'''
(** ** The sized shorthands on strings *)

(** X5: [write8], [write16] and [write32] pass [{size: 8}], [{size: 16}]
    and [{size: 32}] to [write]; on a string the size counts bytes, not
    bits, so with room left they write exactly 8, 16 and 32 bytes (the text
    cut or padded with zeros) and advance the cursor by as much. *)
Theorem X5_sized_shorthands_on_strings (w : BitWriter) (s : string) :
  0 <= _pos w ->
  let text := Buffer.from_string s in
  let written (N : Z) :=
    if N <? Z.of_nat (length text) then take (Z.to_nat N) text
    else text ++ replicate (Z.to_nat (N - Z.of_nat (length text))) 0 in
  let result (N : Z) :=
    (inr tt, {| _buffer := list_inserts (Z.to_nat (_pos w)) (written N) (_buffer w);
                _pos := _pos w + N;
                _endianness := _endianness w |}) in
  (8 <= remaining w -> fst (write8 (Str s) w) = result 8)
  /\ (16 <= remaining w -> fst (write16 (Str s) w) = result 16)
  /\ (32 <= remaining w -> fst (write32 (Str s) w) = result 32)
  /\ (forall N : Z, 0 < N -> Z.of_nat (length (written N)) = N).
Proof.
  intros Hpos text written result.
  assert (Hgen : forall N : Z,
            0 < N <= remaining w ->
            fst (writeString s (Some {["size" := JNum N]}) w) = result N).
  { intros N HN. unfold writeString; simpl.
    apply (writeString_sized s _ w N); [| done | done].
    rewrite resolved_size. unfold opt_prop, prop. by rewrite lookup_singleton_eq. }
  split_and!.
  - intros Hroom. apply Hgen. lia.
  - intros Hroom. apply Hgen. lia.
  - intros Hroom. apply Hgen. lia.
  - intros N HN. unfold written. destruct (Z.ltb_spec N (Z.of_nat (length text))).
    + rewrite length_take_le; lia.
    + rewrite length_app, length_replicate. lia.
Qed.

Lemma X5_sized_shorthands_on_strings_witness :
  fst (write8 (Str "hi") (initialize 9 None))
  = (inr tt, {| _buffer := [104; 105; 0; 0; 0; 0; 0; 0; 0]; _pos := 8;
                _endianness := BE |}).
Proof.
  assert (Hpos : 0 <= _pos (initialize 9 None)) by (simpl; lia).
  destruct (X5_sized_shorthands_on_strings (initialize 9 None) "hi" Hpos) as (H8 & _).
  rewrite H8 by (vm_compute; discriminate). reflexivity.
Defined.

(** ** Reading back what was written *)

Lemma le_value_le_bytes (n : nat) (v : Z) :
  le_value (Buffer.le_bytes n v) = v `mod` 256 ^ Z.of_nat n.
Proof.
  revert v. induction n as [| n IH]; intros v.
  - simpl. by rewrite Z.mod_1_r.
  - cbn [Buffer.le_bytes le_value foldr]. fold (le_value (Buffer.le_bytes n (v `div` 256))).
    rewrite IH, Nat2Z.inj_succ, Z.pow_succ_r by lia.
    rewrite Z.rem_mul_r; [done | lia |]. apply Z.pow_pos_nonneg; lia.
Qed.

Lemma mod_negative (v M : Z) : - M <= v < 0 -> v `mod` M = v + M.
Proof.
  intros Hv. rewrite <- (Z.mod_add v 1 M) by lia.
  rewrite Z.mod_small; lia.
Qed.

Lemma decode_encode (m : bufmethod) (v : Z) :
  Buffer.lower m <= v <= Buffer.upper m -> decode m (Buffer.encode m v) = v.
Proof.
  intros Hv. unfold decode, Buffer.encode.
  assert (Hval : le_value (match Buffer.order m with
                           | LE => match Buffer.order m with
                                   | LE => Buffer.le_bytes (Buffer.width m) v
                                   | BE => reverse (Buffer.le_bytes (Buffer.width m) v)
                                   end
                           | BE => reverse (match Buffer.order m with
                                            | LE => Buffer.le_bytes (Buffer.width m) v
                                            | BE => reverse (Buffer.le_bytes (Buffer.width m) v)
                                            end)
                           end) = v `mod` 256 ^ Z.of_nat (Buffer.width m)).
  { destruct (Buffer.order m); rewrite ?reverse_involutive; apply le_value_le_bytes. }
  cbv zeta. rewrite Hval. clear Hval.
  destruct m as [| e | e | | e | e]; cbn [Buffer.signed Buffer.width andb] in *;
    simpl in Hv.
  1-3: rewrite Z.mod_small; [done | simpl; lia].
  all: destruct (Z.neg_nonneg_cases v) as [Hneg | Hnn];
    [ rewrite mod_negative by (simpl; lia);
      match goal with |- context [?a <=? ?b] => destruct (Z.leb_spec a b) end;
      simpl in *; lia
    | rewrite Z.mod_small by (simpl; lia);
      match goal with |- context [?a <=? ?b] => destruct (Z.leb_spec a b) end;
      simpl in *; lia ].
Qed.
'''
The expected output is the complete listing, word for word.

(** ** The sized shorthands on strings *)

(** X5: [write8], [write16] and [write32] pass [{size: 8}], [{size: 16}]
    and [{size: 32}] to [write]; on a string the size counts bytes, not
    bits, so with room left they write exactly 8, 16 and 32 bytes (the text
    cut or padded with zeros) and advance the cursor by as much. *)
Theorem X5_sized_shorthands_on_strings (w : BitWriter) (s : string) :
  0 <= _pos w ->
  let text := Buffer.from_string s in
  let written (N : Z) :=
    if N <? Z.of_nat (length text) then take (Z.to_nat N) text
    else text ++ replicate (Z.to_nat (N - Z.of_nat (length text))) 0 in
  let result (N : Z) :=
    (inr tt, {| _buffer := list_inserts (Z.to_nat (_pos w)) (written N) (_buffer w);
                _pos := _pos w + N;
                _endianness := _endianness w |}) in
  (8 <= remaining w -> fst (write8 (Str s) w) = result 8)
  /\ (16 <= remaining w -> fst (write16 (Str s) w) = result 16)
  /\ (32 <= remaining w -> fst (write32 (Str s) w) = result 32)
  /\ (forall N : Z, 0 < N -> Z.of_nat (length (written N)) = N).
Proof.
  intros Hpos text written result.
  assert (Hgen : forall N : Z,
            0 < N <= remaining w ->
            fst (writeString s (Some {["size" := JNum N]}) w) = result N).
  { intros N HN. unfold writeString; simpl.
    apply (writeString_sized s _ w N); [| done | done].
    rewrite resolved_size. unfold opt_prop, prop. by rewrite lookup_singleton_eq. }
  split_and!.
  - intros Hroom. apply Hgen. lia.
  - intros Hroom. apply Hgen. lia.
  - intros Hroom. apply Hgen. lia.
  - intros N HN. unfold written. destruct (Z.ltb_spec N (Z.of_nat (length text))).
    + rewrite length_take_le; lia.
    + rewrite length_app, length_replicate. lia.
Qed.

Lemma X5_sized_shorthands_on_strings_witness :
  fst (write8 (Str "hi") (initialize 9 None))
  = (inr tt, {| _buffer := [104; 105; 0; 0; 0; 0; 0; 0; 0]; _pos := 8;
                _endianness := BE |}).
Proof.
  assert (Hpos : 0 <= _pos (initialize 9 None)) by (simpl; lia).
  destruct (X5_sized_shorthands_on_strings (initialize 9 None) "hi" Hpos) as (H8 & _).
  rewrite H8 by (vm_compute; discriminate). reflexivity.
Defined.

(** ** Reading back what was written *)

Lemma le_value_le_bytes (n : nat) (v : Z) :
  le_value (Buffer.le_bytes n v) = v `mod` 256 ^ Z.of_nat n.
Proof.
  revert v. induction n as [| n IH]; intros v.
  - simpl. by rewrite Z.mod_1_r.
  - cbn [Buffer.le_bytes le_value foldr]. fold (le_value (Buffer.le_bytes n (v `div` 256))).
    rewrite IH, Nat2Z.inj_succ, Z.pow_succ_r by lia.
    rewrite Z.rem_mul_r; [done | lia |]. apply Z.pow_pos_nonneg; lia.
Qed.

Lemma mod_negative (v M : Z) : - M <= v < 0 -> v `mod` M = v + M.
Proof.
  intros Hv. rewrite <- (Z.mod_add v 1 M) by lia.
  rewrite Z.mod_small; lia.
Qed.

Lemma decode_encode (m : bufmethod) (v : Z) :
  Buffer.lower m <= v <= Buffer.upper m -> decode m (Buffer.encode m v) = v.
Proof.
  intros Hv. unfold decode, Buffer.encode.
  assert (Hval : le_value (match Buffer.order m with
                           | LE => match Buffer.order m with
                                   | LE => Buffer.le_bytes (Buffer.width m) v
                                   | BE => reverse (Buffer.le_bytes (Buffer.width m) v)
                                   end
                           | BE => reverse (match Buffer.order m with
                                            | LE => Buffer.le_bytes (Buffer.width m) v
                                            | BE => reverse (Buffer.le_bytes (Buffer.width m) v)
                                            end)
                           end) = v `mod` 256 ^ Z.of_nat (Buffer.width m)).
  { destruct (Buffer.order m); rewrite ?reverse_involutive; apply le_value_le_bytes. }
  cbv zeta. rewrite Hval. clear Hval.
  destruct m as [| e | e | | e | e]; cbn [Buffer.signed Buffer.width andb] in *;
    simpl in Hv.
  1-3: rewrite Z.mod_small; [done | simpl; lia].
  all: destruct (Z.neg_nonneg_cases v) as [Hneg | Hnn];
    [ rewrite mod_negative by (simpl; lia);
      match goal with |- context [?a <=? ?b] => destruct (Z.leb_spec a b) end;
      simpl in *; lia
    | rewrite Z.mod_small by (simpl; lia);
      match goal with |- context [?a <=? ?b] => destruct (Z.leb_spec a b) end;
      simpl in *; lia ].
Qed.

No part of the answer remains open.